While unmentioned in the immediate summary text, management's risk factors and previous quarter transcripts highlight a lingering sensitivity to macroeconomic uncertainty and tariffs. Inflationary pressures on imported goods for upcoming capital expenditures (like the planned Andaz Napa and Ritz-Carlton Denver Q4 renovations) could pressure future ROI calculations.

CONCERNNEW

Sunbelt and Texas Weakness

Dallas RevPAR declined 5.9% and Houston occupancy, while up, resulted in a modest total RevPAR gain. With New Orleans dropping 11.1% in RevPAR, Xenia's southern and traditional convention markets are showing vulnerability, demanding close monitoring heading into the summer months.

Other KPIs

Adjusted FFO per Diluted Share (26Q1)$0.63

Accelerating. Up 23.5% YoY from $0.51 in 25Q1, a massive beat driven by strong hotel EBITDA flow-through and a reduced share count from prior year buybacks.

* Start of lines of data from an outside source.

(** A refresh that returned rotated a live token. *)
Lemma refresh_inr tok ct fp cid w pair w' : session_inv (w_db w) ->
  refresh tok ct fp cid w = (inr pair, w') ->
  exists t f s fresh row,
    t ∈ refresh_tokens (w_db w) /\ f ∈ families (w_db w) /\ s ∈ Models.sessions (w_db w) /\
    t_token_hash t = _token_hash tok /\ f_family_id f = t_family_id t /\ s_family_id s = f_family_id f /\
    rotation_verdict t f s ct (_fingerprint_hash fp) IDLE_TIMEOUT_SECONDS (w_now w) = Rot_ROTATED /\
    t_token_hash fresh = _token_hash (tp_refresh_token pair) /\ t_family_id fresh = t_family_id t /\
    t_used_at fresh = None /\ t_revoked_at fresh = None /\ tp_session_id pair = s_session_id s /\
    session_inv (rotated t s (w_now w) (uuid4 (N.succ (w_seed w))) fresh (w_db w)) /\
    w_db w' = add_audit row (rotated t s (w_now w) (uuid4 (N.succ (w_seed w))) fresh (w_db w)) /\
    w_now w' = w_now w /\
    w_redis w' = r_set (w_now w) (name (access_revocation (s_access_jti s) ACCESS_TTL_SECONDS)) (RText "1")
                   ACCESS_TTL_SECONDS (w_redis w).
Proof.
  intros I H. unfold refresh in H. run_in H. step_in H res w1 Hrot.
  destruct (token_rows_cases (w_db w) I (_token_hash tok)) as [Hn|([t [f s]] & Hp & Hin)].
  { rewrite (rotate_unknown _ _ _ _ _ _ _ _ (next_seed (next_seed w)) Hn) in Hrot. by injection Hrot as <- <-. }
  set (v := rotation_verdict t f s ct (_fingerprint_hash fp) IDLE_TIMEOUT_SECONDS (w_now w)).
  destruct (verdict_reason v) as [r|] eqn:Er.
  { rewrite (rotate_ends _ _ _ _ _ _ _ _ t f s (next_seed (next_seed w)) r Hp Er) in Hrot.
    fold v in Hrot. injection Hrot as <- <-. exfalso. cbn [rr_revoked rr_status] in H.
    rewrite bool_decide_eq_false_2 in H by (intros Hv; rewrite Hv in Er; discriminate).
    rewrite (run_bind _ _ _ _ _ (run_apply _ _)) in H.
    destruct v; try discriminate; run_in H; discriminate. }
  destruct (decide (v = Rot_ROTATED)) as [Ev|Ev].
  2: { assert (Hv : v = Rot_INVALID) by (by destruct v).
       rewrite (rotate_invalid _ _ _ _ _ _ _ _ t f s (next_seed (next_seed w)) Hp Hv) in Hrot.
       by injection Hrot as <- <-. }
  pose proof Hin as (Ht & Hf & Hs & Hh & Hft & Hsf)%token_rows_elem. cbn in Ht, Hf, Hs, Hh, Hft, Hsf.
  pose proof (keeps_rotate (_token_hash tok) (_token_hash (token_urlsafe 48 (w_seed w)))
    (w_now w + seconds REFRESH_FAMILY_SECONDS) (uuid4 (N.succ (w_seed w))) ct (_fingerprint_hash fp)
    IDLE_TIMEOUT_SECONDS (w_now w) (next_seed (next_seed w)) I) as I'. unfold on_db in I'.
  rewrite Hrot in I'. cbn [snd] in I'.
  apply (rotate_rotates _ _ _ _ _ _ _ _ t f s) in Hrot as (Er1 & En1 & Hc & Hdb & Hst & Hrev & c & Hct & Hrec); [|done..].
  rewrite Hst, Hrev, Hrec in H. rewrite bool_decide_eq_true_2 in H by done.
  rewrite (run_bind _ _ _ _ _ (run_revoke_access _ _)) in H. run_in H.
  step_in H u w2 Ha. destruct (run_audit "SESSION_REFRESHED" "success" cid (s_user_id s)
    [("client_type", JStr (client_value ct))] (with_redis (r_set (w_now w1) (name (access_revocation
       (rv_access_jti (revocation_of f s)) ACCESS_TTL_SECONDS)) (RText "1") ACCESS_TTL_SECONDS (w_redis w1)) w1) eq_refl) as (row & Ha').
  cbn [sr_user_id sr_session_id sr_family_id] in Ha, H. rewrite Ha in Ha'. injection Ha' as -> ->.
  exists t, f, s, (replacement (_token_hash (token_urlsafe 48 (w_seed w))) (w_now w + seconds REFRESH_FAMILY_SECONDS)
    (w_now w) t f (next_seed (next_seed w))), row.
  assert (Hp' : tp_refresh_token pair = token_urlsafe 48 (w_seed w) /\ tp_session_id pair = s_session_id s
    /\ w_db w' = add_audit row (w_db w1) /\ w_now w' = w_now w1 /\
    w_redis w' = r_set (w_now w1) (name (access_revocation (s_access_jti s) ACCESS_TTL_SECONDS)) (RText "1")
                   ACCESS_TTL_SECONDS (w_redis w1)).
  { unfold csrf_for in H. destruct ct; run_in H; injection H as <- <-; done. }
  destruct Hp' as (-> & -> & -> & -> & ->). rewrite Hdb in *. rewrite En1, Er1.
  split_and!; done.
Qed.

Total Liquidity$601 million

Stable. Consists of $101 million in cash and full capacity on the $500 million revolver. In February, Xenia utilized cash on hand to unencumber the Grand Bohemian Hotel Orlando by paying off its $52 million mortgage, bringing unencumbered properties to 28.

Guidance

FY26 Same-Property RevPAR Change2.75% - 5.25%

Accelerating. The midpoint was raised by 100 basis points to 4.0% (up from 1.50% - 4.50%). Driven by a 7.4% Q1 print and an estimated 6% April growth, implying management expects moderation in the back half of the year, likely factoring in conservative leisure assumptions.

FY26 Adjusted EBITDAre$258 - $274 million

Accelerating. The midpoint was raised by $6 million to $266 million. This effectively flows the entire Q1 outperformance through to the full year without raising the back-half expectations, retaining a layer of conservatism.

FY26 Adjusted FFO per Diluted Share$1.86 - $2.02

Accelerating. Midpoint raised by $0.06 to $1.94, directly reflecting the increased operating profitability and maintaining the baseline assumption of 95.7 million weighted-average shares.

Key Questions

Nashville Stabilization Timeline

With Nashville RevPAR down 7.2% and Total RevPAR down 11.2%, how quickly do you expect the newly opened José Andrés Group concepts at W Nashville to reverse this trend and drive the projected $3-5M EBITDA uplift?

Margin Sustainability Ex-Scottsdale

Q1 margins expanded an impressive 270 basis points. How much of this expansion is directly attributable to the Grand Hyatt Scottsdale ramp versus structural cost efficiencies achieved across the rest of the stabilized portfolio?

Capital Return Strategy Shift

You abstained from share repurchases in Q1 despite having $97.5M in capacity. With the stock reacting to a strong beat, how do you weigh resuming buybacks versus preserving capital for further debt paydowns or delayed renovation projects?